- [EXERCISE REQUIREMENTS] Whenever a line in the entries below contains "assert", copy that line.
[Opening INFORMATION SHOWN section]
(* ===== verification/Merkle.v ===== *)
(** * Block-iterated hashing

    What the hash implementations of src/src/crypto share: a compression
    function applied to the 64-byte blocks of a message, and a context that
    buffers the bytes of an incomplete block.  [absorbed f h0 h buf m] relates
    a context to the message it has consumed; the components prove that their
    update functions preserve it.  [counts] relates a 64-bit bit counter kept in
    two words to the number of bytes hashed. *)

From S2P Require Import Prelude.

Section fold.
Context {H : Type} (f : H → list Z → H).

(** Compress the complete blocks of [l], in order. *)
Fixpoint md_fold_n (n : nat) (h : H) (l : list Z) : H :=
  match n with
  | O => h
  | S n =>
      if bool_decide (64 ≤ length l)%nat then md_fold_n n (f h (take 64 l)) (drop 64 l)
      else h
  end.

Definition md_fold (h : H) (l : list Z) : H := md_fold_n (length l) h l.

Lemma md_fold_n_enough n m h l :
  (length l ≤ n)%nat → (length l ≤ m)%nat → md_fold_n n h l = md_fold_n m h l.
Proof.
  revert m h l. induction n as [|n IH]; intros [|m] h l Hn Hm; simpl; try done.
  - rewrite bool_decide_false by lia. done.
  - rewrite bool_decide_false by lia. done.
  - case_bool_decide; [|done]. apply IH; rewrite length_drop; lia.
Qed.

Lemma md_fold_short h l : (length l < 64)%nat → md_fold h l = h.
Proof.
  intros Hl. unfold md_fold. destruct (length l) eqn:E; simpl; [done|].
  rewrite bool_decide_false by lia. done.
Qed.

Lemma md_fold_block h b l : length b = 64%nat → md_fold h (b ++ l) = md_fold (f h b) l.
Proof.
  intros Hb. unfold md_fold. rewrite length_app, Hb.
  change (64 + length l)%nat with (S (63 + length l)). cbn [md_fold_n].
  rewrite bool_decide_true by (rewrite length_app; lia).
  rewrite take_app_length', drop_app_length' by done. apply md_fold_n_enough; lia.
Qed.

(** A prefix made of complete blocks can be compressed first. *)
Lemma md_fold_app h a b :
  (length a mod 64 = 0)%nat → md_fold h (a ++ b) = md_fold (md_fold h a) b.
Proof.
  remember (length a) as n eqn:Hn. revert h a Hn.
  induction (lt_wf n) as [n _ IH]; intros h a -> Hm.
  destruct (decide (length a < 64)%nat) as [Hlt|Hge].
  - rewrite Nat.mod_small in Hm by done. destruct a; [done|discriminate].
  - assert (∃ t d, a = t ++ d ∧ length t = 64%nat) as (t & d & -> & Ht).
    { exists (take 64 a), (drop 64 a). rewrite take_drop, length_take. split; [done|lia]. }
    rewrite <-app_assoc, (md_fold_block h t (d ++ b)), (md_fold_block h t d) by done.
    rewrite length_app, Ht in *.
    apply (IH (length d)); [lia|done|].
    replace (64 + length d)%nat with (length d + 1 * 64)%nat in Hm by lia.
    by rewrite Nat.Div0.mod_add in Hm.
Qed.
End fold.

(** Two compression functions that agree on the reachable hash values. *)
Lemma md_fold_ext_inv {H} (P : H → Prop) (f g : H → list Z → H) h l :
  (∀ h b, P h → bytes_ok b → length b = 64%nat → f h b = g h b ∧ P (g h b)) →
  P h → bytes_ok l → md_fold f h l = md_fold g h l.
Proof.
  intros Hfg. unfold md_fold. generalize (length l) at 1 2 as n. intros n. revert h l.
  induction n as [|n IH]; intros h l Hh Hl; [done|]. cbn [md_fold_n]. case_bool_decide; [|done].
  destruct (Hfg h (take 64 l)) as [-> Hg]; [done|by apply Forall_take|rewrite length_take; lia|].
  apply IH; [done|]. by apply Forall_drop.
Qed.

Lemma md_fold_ext {H} (f g : H → list Z → H) h l :
  (∀ h b, bytes_ok b → length b = 64%nat → f h b = g h b) → bytes_ok l → md_fold f h l = md_fold g h l.
Proof. intros Hfg. apply (md_fold_ext_inv (λ _, True)); [|done]. auto. Qed.

(** The bytes of [m] after its last complete block. *)
Definition md_tail (m : list Z) : list Z := drop (length m - length m mod 64) m.

Lemma length_md_tail m : length (md_tail m) = (length m mod 64)%nat.
Proof.
  unfold md_tail. rewrite length_drop. pose proof (Nat.mod_upper_bound (length m) 64).
  pose proof (Nat.Div0.mod_le (length m) 64). lia.
Qed.

Record absorbed {H} (f : H → list Z → H) (h0 h : H) (buf m : list Z) : Prop := {
  absorbed_hash : h = md_fold f h0 m;
  absorbed_tail : take (length m mod 64) buf = md_tail m;
  absorbed_buf : length buf = 64%nat
}.

Section absorb.
Context {H : Type} (f : H → list Z → H) (h0 : H).

(** The complete blocks of [m ++ d] are those of [m] and then those of the
    pending bytes followed by [d]. *)
Lemma md_fold_resume m d :
  md_fold f h0 (m ++ d) = md_fold f (md_fold f h0 m) (md_tail m ++ d).
Proof.
  set (k := (length m - length m mod 64)%nat).
  assert (length (take k m) mod 64 = 0)%nat as Hk.
  { rewrite length_take. subst k.
    replace (min (length m - length m mod 64) (length m))%nat
      with (64 * (length m / 64))%nat.
    - rewrite Nat.mul_comm. apply Nat.Div0.mod_mul.
    - pose proof (Nat.div_mod_eq (length m) 64). lia. }
  assert (m = take k m ++ md_tail m) as Hm by (unfold md_tail; by rewrite take_drop).
  assert (md_fold f h0 m = md_fold f h0 (take k m)) as ->.
  { rewrite Hm at 1. rewrite md_fold_app by done. apply md_fold_short.
    rewrite length_md_tail. apply Nat.mod_upper_bound. done. }
  rewrite Hm at 1. rewrite <-app_assoc. by rewrite md_fold_app.
Qed.

Lemma md_tail_resume m d : md_tail (m ++ d) = md_tail (md_tail m ++ d).
Proof.
  unfold md_tail at 1 2. rewrite !length_app, length_md_tail.
  rewrite Nat.Div0.add_mod_idemp_l.
  set (r := ((length m + length d) mod 64)%nat).
  unfold md_tail. set (k := (length m - length m mod 64)%nat).
  pose proof (Nat.Div0.mod_le (length m) 64).
  assert (r ≤ length m mod 64 + length d)%nat.
  { subst r. rewrite <-(Nat.Div0.add_mod_idemp_l (length m)). apply Nat.Div0.mod_le. }
  replace (drop k m ++ d) with (drop k (m ++ d))
    by (rewrite drop_app_le by (subst k; lia); done).
  rewrite drop_drop. f_equal. subst k. lia.
Qed.

Lemma md_tail_short m : (length m < 64)%nat → md_tail m = m.
Proof. intros. unfold md_tail. rewrite Nat.mod_small, Nat.sub_diag by done. done. Qed.

Lemma md_tail_block b l : length b = 64%nat → md_tail (b ++ l) = md_tail l.
Proof.
  intros Hb. rewrite md_tail_resume. unfold md_tail at 2. rewrite Hb.
  rewrite Nat.Div0.mod_same, Nat.sub_0_r, drop_ge by lia. done.
Qed.

Lemma absorbed_init buf : length buf = 64%nat → absorbed f h0 h0 buf [].
Proof. intros. split; [done|done|done]. Qed.

(** Storing [d] behind the pending bytes when the block stays incomplete. *)
Lemma absorbed_store h buf m d :
  absorbed f h0 h buf m → (length m mod 64 + length d < 64)%nat →
  absorbed f h0 h (splice buf (length m mod 64) d) (m ++ d).
Proof.
  intros [Hh Ht Hb] Hlt.
  assert (length (md_tail m ++ d) < 64)%nat by (rewrite length_app, length_md_tail; lia).
  split.
  - rewrite md_fold_resume, md_fold_short by done. done.
  - rewrite length_app, <-(Nat.Div0.add_mod_idemp_l (length m)), Nat.mod_small by lia.
    rewrite take_splice by lia. rewrite Ht, md_tail_resume, (md_tail_short (md_tail m ++ d)); done.
  - rewrite length_splice; lia.
Qed.

(** Completing the pending block with the first bytes [d] and compressing it. *)
Lemma absorbed_fill h buf m d :
  absorbed f h0 h buf m → (length m mod 64 + length d = 64)%nat →
  absorbed f h0 (f h (splice buf (length m mod 64) d)) (splice buf (length m mod 64) d) (m ++ d).
Proof.
  intros [Hh Ht Hb] Hlt.
  assert (splice buf (length m mod 64) d = md_tail m ++ d) as Hs.
  { rewrite <-Ht. rewrite <-take_splice by lia. rewrite take_ge; [done|].
    rewrite length_splice; lia. }
  assert (length (md_tail m ++ d) = 64)%nat by (rewrite length_app, length_md_tail; lia).
  split.
  - rewrite md_fold_resume, Hs, <-Hh. rewrite <-(app_nil_r (md_tail m ++ d)) at 2.
    rewrite md_fold_block, md_fold_short by (simpl; lia). done.
  - rewrite md_tail_resume. rewrite <-(app_nil_r (md_tail m ++ d)), md_tail_block by done.
    rewrite length_app, <-(Nat.Div0.add_mod_idemp_l (length m)), Hlt. done.
  - rewrite length_splice; lia.
Qed.

(** Compressing a whole block that arrives on a block boundary; the buffer
    may or may not hold a copy of it. *)
Lemma absorbed_block h buf buf' m d :
  absorbed f h0 h buf m → (length m mod 64 = 0)%nat → length d = 64%nat →
  length buf' = 64%nat → absorbed f h0 (f h d) buf' (m ++ d).
Proof.
  intros [Hh Ht Hb] Hm Hd Hb'.
  assert (md_tail m = []) as Htl by (apply nil_length_inv; by rewrite length_md_tail).
  split; [| |done].
  - rewrite md_fold_resume, Htl, <-Hh. simpl. rewrite <-(app_nil_r d).
    rewrite md_fold_block, app_nil_r, md_fold_short by (simpl; lia). done.
  - rewrite md_tail_resume, Htl. rewrite <-(app_nil_r d) at 2. rewrite app_nil_l, md_tail_block by done.
    rewrite length_app, <-(Nat.Div0.add_mod_idemp_l (length m)), Hm, Hd. done.
Qed.
End absorb.

(** ** The bit counter *)

(** The bit counter: two 32-bit halves of the message length in bits modulo
    [2^64]. *)
Definition counts (b0 b1 n : Z) : Prop :=
  is_u32 b0 ∧ is_u32 b1 ∧ b0 + 2 ^ 32 * b1 = (8 * n) mod 2 ^ 64.

Lemma counts_add b0 b1 n len :
  counts b0 b1 n → 0 ≤ n → is_u32 len →
  let b0' := u32 (b0 + u32 (Z.shiftl (u32 len) 3)) in
  let b1' := if b0' <? b0 then u32 (b1 + 1) else b1 in
  counts b0' (u32 (b1' + Z.shiftr (u32 len) 29)) (n + len).
Proof.
  intros (H0 & H1 & Hc) Hn Hlen b0' b1'. subst b0' b1'. rewrite !(u32_small len) by done.
  split; [apply u32_range|]. split; [apply u32_range|].
  rewrite Z.mul_add_distr_l, <-Z.add_mod_idemp_l, <-Hc by lia.
  unfold is_u32, u32 in *. rewrite Z.shiftl_mul_pow2, Z.shiftr_div_pow2 by lia.
  change (2 ^ 3) with 8 in *. change (2 ^ 29) with 536870912 in *.
  change (2 ^ 32) with 4294967296 in *. change (2 ^ 64) with 18446744073709551616 in *.
  set (lo := (len * 8) mod 4294967296). set (hi := len / 536870912).
  assert (8 * len = lo + 4294967296 * hi ∧ 0 ≤ lo < 4294967296 ∧ 0 ≤ hi < 8) as (Hsp & Hlo & Hhi)
    by (subst lo hi; Z.to_euclidean_division_equations; lia).
  rewrite Hsp. clearbody lo hi. clear Hsp Hc Hlen.
  assert ((b0 + lo) mod 4294967296 = if b0 + lo <? 4294967296 then b0 + lo else b0 + lo - 4294967296) as ->
    by (destruct (Z.ltb_spec (b0 + lo) 4294967296); Z.to_euclidean_division_equations; lia).
  destruct (Z.ltb_spec (b0 + lo) 4294967296).
  - destruct (Z.ltb_spec (b0 + lo) b0); [lia|]. Z.to_euclidean_division_equations; lia.
  - destruct (Z.ltb_spec (b0 + lo - 4294967296) b0); [|lia].
    rewrite Z.add_mod_idemp_l by lia. Z.to_euclidean_division_equations; lia.
Qed.

Lemma counts_index b0 b1 n :
  counts b0 b1 (Z.of_nat n) → Z.to_nat (Z.land (Z.shiftr b0 3) 0x3f) = (n mod 64)%nat.
Proof.
  intros (H0 & H1 & Hc). unfold is_u32 in *. change 0x3f with (Z.ones 6).
  rewrite Z.land_ones, Z.shiftr_div_pow2 by lia.
  change (2 ^ 3) with 8. change (2 ^ 6) with 64.
  change (2 ^ 32) with 4294967296 in *. change (2 ^ 64) with 18446744073709551616 in *.
  rewrite <-(Nat2Z.id (n mod 64)), Nat2Z.inj_mod. f_equal. simpl.
  Z.to_euclidean_division_equations. lia.
Qed.

Lemma counts_bytes b0 b1 n :
  counts b0 b1 n → le_bytes 8 (8 * n) = le_bytes 4 b0 ++ le_bytes 4 b1.
Proof.
  intros (H0 & H1 & Hc). rewrite <-le_bytes_mod.
  change (2 ^ (8 * Z.of_nat 8)) with (2 ^ 64). rewrite <-Hc. rewrite (le_bytes_app 4 4). f_equal.
  - rewrite <-le_bytes_mod. rewrite <-(le_bytes_mod 4 b0). f_equal.
    change (2 ^ (8 * Z.of_nat 4)) with (2 ^ 32). rewrite Z.mul_comm. by rewrite Z.mod_add.
  - f_equal. change (8 * Z.of_nat 4) with 32. rewrite Z.shiftr_div_pow2 by lia.
    rewrite Z.mul_comm, Z.div_add by lia. unfold is_u32 in *. rewrite Z.div_small; lia.
Qed.

(** ** Lengths and pads *)

(** The length of a chunk fits the 32-bit length arguments. *)
Definition small (l : list Z) : Prop := is_u32 (Z.of_nat (length l)).

Definition xor_pad (k_pad : list Z) (c : Z) : list Z := map (λ b, Z.lxor b c) k_pad.

(** A key in a zeroed block. *)
Lemma splice_key k :
  (length k ≤ 64)%nat → splice (repeat 0 64) 0 k = k ++ repeat 0 (64 - length k).
Proof.
  intros Hk. unfold splice. rewrite take_0, app_nil_l, Nat.add_0_l. f_equal.
  replace 64%nat with (length k + (64 - length k))%nat at 1 by lia.
  rewrite repeat_app. by rewrite drop_app_length' by (by rewrite repeat_length).
Qed.

Lemma small_pad k c : (length k ≤ 64)%nat → small (xor_pad (k ++ repeat 0 (64 - length k)) c).
Proof.
  intros Hk. unfold small, xor_pad, is_u32. rewrite length_map, length_app, repeat_length. lia.
Qed.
[Closing INFORMATION SHOWN section]
- [WRITTEN ANSWER]
  - assert (∃ t d, a = t ++ d ∧ length t = 64%nat) as (t & d & -> & Ht).
  assert (length (take k m) mod 64 = 0)%nat as Hk.
  assert (m = take k m ++ md_tail m) as Hm by (unfold md_tail; by rewrite take_drop).
  assert (md_fold f h0 m = md_fold f h0 (take k m)) as ->.
  assert (r ≤ length m mod 64 + length d)%nat.
  assert (length (md_tail m ++ d) < 64)%nat by (rewrite length_app, length_md_tail; lia).
  assert (splice buf (length m mod 64) d = md_tail m ++ d) as Hs.
  assert (length (md_tail m ++ d) = 64)%nat by (rewrite length_app, length_md_tail; lia).
  assert (md_tail m = []) as Htl by (apply nil_length_inv; by rewrite length_md_tail).
  assert (8 * len = lo + 4294967296 * hi ∧ 0 ≤ lo < 4294967296 ∧ 0 ≤ hi < 8) as (Hsp & Hlo & Hhi)
  assert ((b0 + lo) mod 4294967296 = if b0 + lo <? 4294967296 then b0 + lo else b0 + lo - 4294967296) as ->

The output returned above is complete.